Organizations need to be continuously composed and arranged to fulfill the unique purposes which they are intended to serve.

When you compose an organization you design the processes that would enable any user on the planet to communicate effectively and efficiently with your organization.

When you compose an organization, you invent the networking that is essential to your organization’s health and welfare. This would include all suppliers, sources of financing, pertinent government agencies, and industry and local organizations.

Most importantly, when you compose an organization, you create the roles required to make the organization function rightly, and to further its aims and purposes.

This requires discipline and improvisational skills (which are, in effect, communication skills). The structure communicates. All of the processes communicate. All of the problems communicate. Every performance of every person at all times communicates.

You must be the orchestrator – the one who must make the whole perform as a composite of how all of its roles are performed.

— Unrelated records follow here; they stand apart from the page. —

(* ===== verification/MemberInfo.v ===== *)
(** * Members as clients know them

    Models member_info.go: what a client keeps of each member of its cluster,
    made from the tokens the registry sends, and the token made from it.

    [MemberInfo] is the structure of the xlCluster package with the two fields the
    program sets and reads. *)
From S2P Require Import Prelude GoStd GoCrypto Errors Proto Ext ExtModel ClientInfo.

Section MemberInfo.
Context `{Ext}.

Record MemberInfo := mkMemberInfo { mi_Attrs : Z; mi_Peer : Peer }.

(** A connector for each end point; the loop stops at the first error. *)
Fixpoint token_ctors (myEnds : list gostring) (ctors : list ConnectorI) : result (list ConnectorI) :=
  match myEnds with
  | [] => Ok ctors
  | myEnd :: rest =>
    farEnd ← lift (xt_NewTcpEndPoint myEnd);
    ctor ← lift (xt_NewTcpConnector farEnd);
    token_ctors rest (ctors ++ [ctor])
  end.

Definition NewMemberInfoFromToken (token : option XLRegMsg_Token) (ds : list draw) :
    outcome (result MemberInfo * list draw) :=
  match token with
  | None => Done (Err (RegErr NilToken), ds)
  | Some _ =>
    '((nodeID, err), ds') ← xi_New_opt (Token_GetID token) ds;
    match err with
    | Some e => Done (Err (ExtErr e), ds')
    | None =>
      Done (ck ← lift (xc_RSAPubKeyFromWire (Token_GetCommsKey token));
            sk ← lift (xc_RSAPubKeyFromWire (Token_GetSigKey token));
            ctors ← token_ctors (default [] (Token_GetMyEnds token)) [];
            peer ← lift (xn_NewPeer (Token_GetName token) nodeID (Some ck) (Some sk) ctors);
            Ok (mkMemberInfo (Token_GetAttrs token) peer), ds')
    end
  end.

(** The connectors of a peer as text, from [i] on, for [left] turns. *)
Fixpoint connector_Strings (peer : Peer) (left : nat) (i : Z) : outcome (list gostring) :=
  match left with
  | O => Done []
  | S left' =>
    ctor ← deref (xn_Peer_GetConnector peer i);
    rest ← connector_Strings peer left' (i + 1);
    Done (xt_Connector_String ctor :: rest)
  end.

Definition TokenFromMemberInfo (mi : option MemberInfo) : outcome (result XLRegMsg_Token) :=
  mi ← deref mi;
  let peer := mi_Peer mi in
  match xc_RSAPubKeyToWire (xn_GetCommsPublicKey (xn_Peer_Base peer)) with
  | inr e => Done (Err (ExtErr e))
  | inl ckBytes =>
    match xc_RSAPubKeyToWire (xn_GetSigPublicKey (xn_Peer_Base peer)) with
    | inr e => Done (Err (ExtErr e))
    | inl skBytes =>
      myEnds ← connector_Strings peer (Z.to_nat (xn_Peer_SizeConnectors peer)) 0;
      id ← deref (xn_GetNodeID (xn_Peer_Base peer));
      Done (Ok {| tok_Name := Some (xn_GetName (xn_Peer_Base peer));
                  tok_Attrs := Some (mi_Attrs mi);
                  tok_ID := Some (xi_Value id);
                  tok_CommsKey := Some ckBytes;
                  tok_SigKey := Some skBytes;
                  tok_MyEnds := match myEnds with [] => None | _ => Some myEnds end;
                  tok_DigSig := None |})
    end
  end.

End MemberInfo.
Arguments MemberInfo {_}.

(** ** What a client knows of a member *)

(** The connector made for an end point. *)
Definition connects `{Ext} (e : gostring) (c : ConnectorI) : Prop :=
  exists ep, xt_NewTcpEndPoint e = inl ep /\ xt_NewTcpConnector ep = inl c.

(** What a client knows of a member is what the registry has of it: name,
    identifier, keys, attributes, and a connector for each end point. *)
Record info_matches `{Ext} (mi : MemberInfo) (c : ClientInfo) : Prop := {
  ds_Name : xn_GetName (xn_Peer_Base (mi_Peer mi)) = ci_GetName c;
  ds_Attrs : mi_Attrs mi = ci_Attrs c;
  ds_ID : xi_Value <$> xn_GetNodeID (xn_Peer_Base (mi_Peer mi)) = xi_Value <$> ci_GetNodeID c;
  ds_CommsKey : xn_GetCommsPublicKey (xn_Peer_Base (mi_Peer mi)) = xn_GetCommsPublicKey (ci_BaseNode c);
  ds_SigKey : xn_GetSigPublicKey (xn_Peer_Base (mi_Peer mi)) = xn_GetSigPublicKey (ci_BaseNode c);
  ds_Ends : exists cs, Forall2 connects (default [] (ci_MyEnds c)) cs /\
    xn_Peer_SizeConnectors (mi_Peer mi) = Z.of_nat (length cs) /\
    forall i, xn_Peer_GetConnector (mi_Peer mi) i = if i <? 0 then None else cs !! Z.to_nat i
}.

Section Lemmas.
Context `{Ext}.

Lemma token_ctors_Ok ends acc cs : token_ctors ends acc = Ok cs ->
  exists l, cs = acc ++ l /\ Forall2 connects ends l.
Proof.
  revert acc. induction ends as [|e ends IH]; simpl; intros acc Hc.
  - injection Hc as <-. exists []. by rewrite app_nil_r.
  - unfold lift in Hc. destruct (xt_NewTcpEndPoint e) as [ep|] eqn:Ee; [|done]. cbn in Hc.
    destruct (xt_NewTcpConnector ep) as [c|] eqn:Ec; [|done]. cbn in Hc.
    destruct (IH _ Hc) as (l & -> & Hl). exists (c :: l). rewrite <-app_assoc. split; [done|].
    constructor; [by exists ep|done].
Qed.

(** A member read from a token has the token's properties. *)
Lemma NewMemberInfoFromToken_Ok `{!PeerLaws} t b ds mi ds' :
  tok_ID t = Some b -> NewMemberInfoFromToken (Some t) ds = Done (Ok mi, ds') ->
  let base := xn_Peer_Base (mi_Peer mi) in
  exists nid ck sk cs, xi_New b = (nid, None) /\ ds' = ds /\
    xc_RSAPubKeyFromWire (tok_CommsKey t) = inl ck /\ xc_RSAPubKeyFromWire (tok_SigKey t) = inl sk /\
    Forall2 connects (default [] (tok_MyEnds t)) cs /\ mi_Attrs mi = default 0 (tok_Attrs t) /\
    xn_GetName base = default [] (tok_Name t) /\ xn_GetNodeID base = nid /\
    xn_GetCommsPublicKey base = Some ck /\ xn_GetSigPublicKey base = Some sk /\
    xn_Peer_SizeConnectors (mi_Peer mi) = Z.of_nat (length cs) /\
    forall i, xn_Peer_GetConnector (mi_Peer mi) i = if i <? 0 then None else cs !! Z.to_nat i.
Proof.
  intros Hid. unfold NewMemberInfoFromToken, Token_GetID. cbn. rewrite Hid. cbn.
  destruct (xi_New b) as [nid [e|]] eqn:En; [done|]. intros Hm.
  injection Hm as Hm <-. unfold Token_GetCommsKey, Token_GetSigKey, Token_GetMyEnds, Token_GetName,
    Token_GetAttrs, lift in Hm. cbn in Hm.
  destruct (xc_RSAPubKeyFromWire (tok_CommsKey t)) as [ck|] eqn:Ec; [|done]. cbn in Hm.
  destruct (xc_RSAPubKeyFromWire (tok_SigKey t)) as [sk|] eqn:Es; [|done]. cbn in Hm.
  destruct (token_ctors _ _) as [cs|] eqn:Et; [|done]. cbn in Hm.
  destruct (xn_NewPeer _ _ _ _ _) as [p|] eqn:Ep; [|done]. cbn in Hm. injection Hm as <-.
  destruct (token_ctors_Ok _ _ _ Et) as (l & -> & Hl).
  destruct (xn_NewPeer_fields _ _ _ _ _ _ Ep) as (N1 & N2 & N3 & N4 & N5 & N6).
  exists nid, ck, sk, l. by split_and!.
Qed.

(** What a client makes of the token of a member describes that member. *)
Lemma token_describes `{!NodeIDLaws} `{!WireLaws} `{!PeerLaws} c ck sk t ds mi ds' :
  xn_GetCommsPublicKey (ci_BaseNode c) = Some ck -> xn_GetSigPublicKey (ci_BaseNode c) = Some sk ->
  Token c = Done (Ok t) -> NewMemberInfoFromToken (Some t) ds = Done (Ok mi, ds') ->
  info_matches mi c /\ ds' = ds.
Proof.
  intros Hck Hsk Ht Hm. unfold Token in Ht. rewrite Hck, Hsk in Ht.
  destruct (xc_RSAPubKeyToWire (Some ck)) as [cb|] eqn:Ec; [|done].
  destruct (xc_RSAPubKeyToWire (Some sk)) as [sb|] eqn:Es; [|done].
  apply bind_Done_inv in Ht as (id & Hid%deref_Done_inv & Ht). injection Ht as <-.
  apply NewMemberInfoFromToken_Ok with (b := xi_Value id) in Hm as
    (nid & ck' & sk' & cs & En & -> & Hc & Hs & Hends & N1 & N2 & N3 & N4 & N5 & N6 & N7); [|done].
  cbn [tok_CommsKey tok_SigKey tok_MyEnds tok_Attrs tok_Name] in *.
  rewrite (xc_FromWire_ToWire _ _ Ec) in Hc. rewrite (xc_FromWire_ToWire _ _ Es) in Hs.
  destruct (xi_New_Value _ _ En) as (n & -> & Hv).
  split; [|done]. split; try done; try congruence.
  - rewrite N3, Hid. cbn. by rewrite Hv.
  - by exists cs.
Qed.
End Lemmas.

(** ** Theorems *)

Section Theorems.
Context `{Ext}.

(** What a client makes of the token that the registry sends for a member has that
    member's name, identifier, keys and attributes, and a connector for each of
    its end points; reading it draws no identifier. *)
Theorem member_as_registered `{!NodeIDLaws} `{!WireLaws} `{!PeerLaws} c ck sk t ds mi ds' :
  xn_GetCommsPublicKey (ci_BaseNode c) = Some ck -> xn_GetSigPublicKey (ci_BaseNode c) = Some sk ->
  Token c = Done (Ok t) -> NewMemberInfoFromToken (Some t) ds = Done (Ok mi, ds') ->
  info_matches mi c /\ ds' = ds.
Proof. apply token_describes. Qed.

(** C39: The token a client makes of a member reads back as a member with the same name,
    identifier, keys and attributes; its end points are the connectors' texts. *)
Theorem TokenFromMemberInfo_roundtrip `{!NodeIDLaws} `{!WireLaws} `{!PeerLaws} mi ck sk t ds mi' ds' :
  let base := xn_Peer_Base (mi_Peer mi) in
  xn_GetCommsPublicKey base = Some ck -> xn_GetSigPublicKey base = Some sk ->
  TokenFromMemberInfo (Some mi) = Done (Ok t) ->
  NewMemberInfoFromToken (Some t) ds = Done (Ok mi', ds') ->
  let base' := xn_Peer_Base (mi_Peer mi') in
  mi_Attrs mi' = mi_Attrs mi /\ xn_GetName base' = xn_GetName base /\
  xi_Value <$> xn_GetNodeID base' = xi_Value <$> xn_GetNodeID base /\
  xn_GetCommsPublicKey base' = Some ck /\ xn_GetSigPublicKey base' = Some sk /\
  connector_Strings (mi_Peer mi) (Z.to_nat (xn_Peer_SizeConnectors (mi_Peer mi))) 0 =
    Done (default [] (tok_MyEnds t)).
Proof.
  intros base Hck Hsk Ht Hm base'. unfold TokenFromMemberInfo in Ht. cbn in Ht.
  fold base in Ht. rewrite Hck, Hsk in Ht.
  destruct (xc_RSAPubKeyToWire (Some ck)) as [cb|] eqn:Ec; [|done].
  destruct (xc_RSAPubKeyToWire (Some sk)) as [sb|] eqn:Es; [|done].
  apply bind_Done_inv in Ht as (ends & Hends & Ht).
  apply bind_Done_inv in Ht as (id & Hid%deref_Done_inv & Ht). injection Ht as <-.
  apply NewMemberInfoFromToken_Ok with (b := xi_Value id) in Hm as
    (nid & ck' & sk' & cs & En & -> & Hc & Hs & _ & N1 & N2 & N3 & N4 & N5 & _); [|done].
  cbn [tok_CommsKey tok_SigKey tok_MyEnds tok_Attrs tok_Name default] in *.
  rewrite (xc_FromWire_ToWire _ _ Ec) in Hc. rewrite (xc_FromWire_ToWire _ _ Es) in Hs.
  destruct (xi_New_Value _ _ En) as (n & -> & Hv).
  subst base base'. split_and!; try done; try congruence.
  - rewrite N3, Hid. cbn. by rewrite Hv.
  - rewrite Hends. by destruct ends.
Qed.
End Theorems.

(** ** Witnesses *)

Module MemberInfoWitness.
Import ModelInstances ClientInfoWitness.

Definition w_read (t : outcome (result XLRegMsg_Token)) : XLRegMsg_Token :=
  match t with Done (Ok t) => t | _ => XLRegMsg_Token_zero end.
Definition w_info : MemberInfo := mkMemberInfo (2 ^ 63 + 5)
  (Concrete.mkPeer w_base (default [] (ci_MyEnds w_member))).

Lemma member_as_registered_witness : info_matches w_info w_member.
Proof.
  refine (proj1 (member_as_registered w_member w_key w_key (w_read (Token w_member)) [] w_info []
    _ _ _ _)); reflexivity.
Defined.

Lemma TokenFromMemberInfo_roundtrip_witness :
  connector_Strings (mi_Peer w_info) 2 0 =
    Done (default [] (tok_MyEnds (w_read (TokenFromMemberInfo (Some w_info))))).
Proof.
  refine (proj2 (proj2 (proj2 (proj2 (proj2
    (TokenFromMemberInfo_roundtrip w_info w_key w_key (w_read (TokenFromMemberInfo (Some w_info))) []
      (mkMemberInfo (2 ^ 63 + 5) (Concrete.mkPeer w_base
        (default [] (tok_MyEnds (w_read (TokenFromMemberInfo (Some w_info))))))) [] _ _ _ _))))));
    reflexivity.
Defined.
End MemberInfoWitness.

Managers make the existing machinery go the best it can. Leaders devise or invent better machinery.

You are the engineer of making the organization perform as it must if it is to fulfill its role.

This requires prodigious compositional and orchestrating competencies.

It requires a grasp of how you relate the performances of the parts to the performance of the whole, all in the circumstances of the day.

It is the consequences of communication that matter – starting from your imagination and being completed by everyone else’s competent, compelling, and even masterful execution – just as it happens in the best jazz ensembles.

That’s what you as the leader are supposed to provide. You must provide this both in advance (preparedness) and at every moment.

If you can’t (or don’t), the organization will fail its role – its mission, no matter how right-minded that might be.

-Lee Thayer, Thought-Leader


What is your organization for?  What is its role in history?

In what sense is organization-making similar to life-making?

Would you consider yourself an unconventional thinker?  Would others?

Not a CEO?  In what ways does your position affect how you might make use of this excerpt?